Erica hesitou um momento, mas finalmente entrou. Parou ao meu lado. Sem dizer mais uma palavra, se aproximou de mim e me deu um beijo profundo e muito sensual. Eu retribuí o beijo. As mãos dela pousaram nos meus peitos e, no instante, as minhas nos dela. Embora os meus peitos fossem firmes, os dela eram um pouco menores e os mamilos estavam mais duros.

— É melhor você fazer alguma coisa, garota. Ele tem uma pica incrível e sabe disso.
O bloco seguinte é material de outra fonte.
Lemma encode_args_app cs1 cs2 :
  encode_args (cs1 ++ cs2) = encode_args cs1 ++ encode_args cs2.
Proof. unfold encode_args. by rewrite map_app, concat_app. Qed.

(** A walk that captured every one of its first [a] entries goes on from
    entry [a] as a walk started there. *)
Lemma captured_args_split k argv a : forall b i,
  length (captured_args k argv a i) = a ->
  captured_args k argv (a + b) i =
  captured_args k argv a i ++ captured_args k argv b (i + Z.of_nat a).
Proof.
  induction a as [|a IH]; intros b i Hall.
  - cbn [Nat.add captured_args app]. by rewrite Z.add_0_r.
  - cbn [Nat.add captured_args] in *.
    destruct (k_user_ptr k (argv + 8 * i)) as [p|]; [|done].
    destruct (p =? 0); [done|].
    destruct (strncpy_from_user k p (Z.to_nat ARGSIZE)); [|done].
    cbn [length] in Hall. rewrite (IH b (i + 1)) by lia.
    cbn [app]. do 3 f_equal. lia.
Qed.

(** X4. An argument of ARGSIZE bytes or more is not dropped, wherever it
    stands in the vector: when the scan reaches entry n (every entry before it
    was captured, long or short) and the string there has no NUL among its
    first ARGSIZE bytes, it is captured cut to its first ARGSIZE - 1 bytes and
    a NUL, counted as one string, adds exactly ARGSIZE to args_size, and the
    scan goes on with the entries after it. *)
Theorem scan_truncates_long_argument k argv max_args n p bs scratch :
  Z.of_nat n < Z.min max_args DEFAULT_MAXARGS ->
  length (captured_args k argv n 0) = n ->
  k_user_ptr k (argv + 8 * Z.of_nat n) = Some p ->
  p <> 0 ->
  strncpy_from_user k p (Z.to_nat ARGSIZE) = Some bs ->
  length bs = Z.to_nat ARGSIZE ->
  length (args scratch) = Z.to_nat FULL_MAX_ARGS_ARR ->
  let e := fst (scan_loop k argv max_args 0 (init_event k scratch)) in
  let before := captured_args k argv n 0 in
  let cut := take (Z.to_nat (ARGSIZE - 1)) bs in
  let rest :=
    captured_args k argv (Z.to_nat (Z.min max_args DEFAULT_MAXARGS) - n - 1)
      (Z.of_nat n + 1) in
  length cut = Z.to_nat (ARGSIZE - 1) /\
  args_count (base e) = Z.of_nat n + 1 + Z.of_nat (length rest) /\
  args_size (base e) =
    Z.of_nat (length (encode_args before)) + ARGSIZE
    + Z.of_nat (length (encode_args rest)) /\
  take (Z.to_nat (args_size (base e))) (args e) =
    encode_args before ++ (cut ++ [NUL]) ++ encode_args rest.
Proof.
  intros Hn Hreach Hptr Hp Hcopy Hbs Hlen e before cut rest.
  assert (Hcut : length cut = Z.to_nat (ARGSIZE - 1)).
  { unfold cut. rewrite length_take. unfold_sizes. lia. }
  destruct (scan_from_init k argv max_args scratch Hlen) as (Hc & Hs & Ht).
  fold e in Hc, Hs, Ht.
  assert (Hcs : captured_args k argv (Z.to_nat (Z.min max_args DEFAULT_MAXARGS)) 0
                = before ++ cut :: rest).
  { replace (Z.to_nat (Z.min max_args DEFAULT_MAXARGS))
      with (n + S (Z.to_nat (Z.min max_args DEFAULT_MAXARGS) - n - 1))%nat by lia.
    rewrite captured_args_split by done. fold before. f_equal.
    rewrite Z.add_0_l. cbn [captured_args]. rewrite Hptr.
    destruct (Z.eqb_spec p 0); [done|]. by rewrite Hcopy. }
  rewrite Hcs in Hc, Hs, Ht.
  rewrite encode_args_app, encode_args_cons in Hs, Ht.
  rewrite !length_app in Hc, Hs. cbn [length] in Hc, Hs.
  fold before in Hreach.
  split_and!; [done|lia| |].
  - rewrite Hs, !length_app, Hcut. cbn [length]. unfold_sizes. lia.
  - rewrite Ht. by rewrite <- !app_assoc.
Qed.

Lemma scan_truncates_long_argument_witness :
  let e := fst (scan_loop middle_long_begin 4096 DEFAULT_MAXARGS 0
                  (init_event middle_long_begin event_zero)) in
  let before := captured_args middle_long_begin 4096 1 0 in
  let cut := take (Z.to_nat (ARGSIZE - 1)) (replicate 128 "a"%byte) in
  let rest :=
    captured_args middle_long_begin 4096
      (Z.to_nat (Z.min DEFAULT_MAXARGS DEFAULT_MAXARGS) - 1 - 1) (Z.of_nat 1 + 1) in
  length cut = Z.to_nat (ARGSIZE - 1) /\
  args_count (base e) = Z.of_nat 1 + 1 + Z.of_nat (length rest) /\
  args_size (base e) =
    Z.of_nat (length (encode_args before)) + ARGSIZE
    + Z.of_nat (length (encode_args rest)) /\
  take (Z.to_nat (args_size (base e))) (args e) =
    encode_args before ++ (cut ++ [NUL]) ++ encode_args rest.
Proof.
  apply (scan_truncates_long_argument middle_long_begin 4096 DEFAULT_MAXARGS 1
           16384 (replicate 128 "a"%byte) event_zero).
  - vm_compute. reflexivity.
  - vm_compute. reflexivity.
  - vm_compute. reflexivity.
  - discriminate.
  - vm_compute. reflexivity.
  - vm_compute. reflexivity.
  - vm_compute. reflexivity.
Defined.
Se não começar a fazer mais coisas do que ele pede, essa pica enorme vai gozar na minha buceta mais do que na sua — Brenda disse para Erica.

Fiquei parado, ouvindo a verdade nas palavras de Brenda, sua buceta ainda pulsava em volta da minha pica.

— O que você quer, papi? — me perguntou Erica, colocando a mão no meu rosto — Quer que eu chupe sua pica e que você goze na minha cara? — perguntou.

— Sim, eu gostaria — respondi, assentindo.

Erica sorriu satisfeita e depois olhou nos olhos de Brenda. Depois de um bom tempo, ambas riram e começaram a se mover. Erica se mexeu primeiro e ficou no meio da cozinha. Brenda se levantou devagar de mim. Minha pica estava fria agora, sem a buceta quente dela em volta, e a umidade que ela deixou não ajudava. Quando ela se levantou, me estendeu a mão.
— Vamos — disse Brenda.
Nos juntamos a Erica no meio da cozinha. Erica se virou para encará-la, colocou as mãos nos quadris dela e se inclinou para beijá-la. Fiquei ali, observando as mãos de Erica acariciando o corpo de Brenda, parando em seus seios e moldando-os suavemente. Erica beliscou seus mamilos, fazendo-a suspirar, e o beijo terminou.

— Certo, agora deita — ela ordenou a Brenda, que obedeceu. Erica se agachou, ficando de cócoras. Agarrou meu pau com uma mão e olhou para Brenda.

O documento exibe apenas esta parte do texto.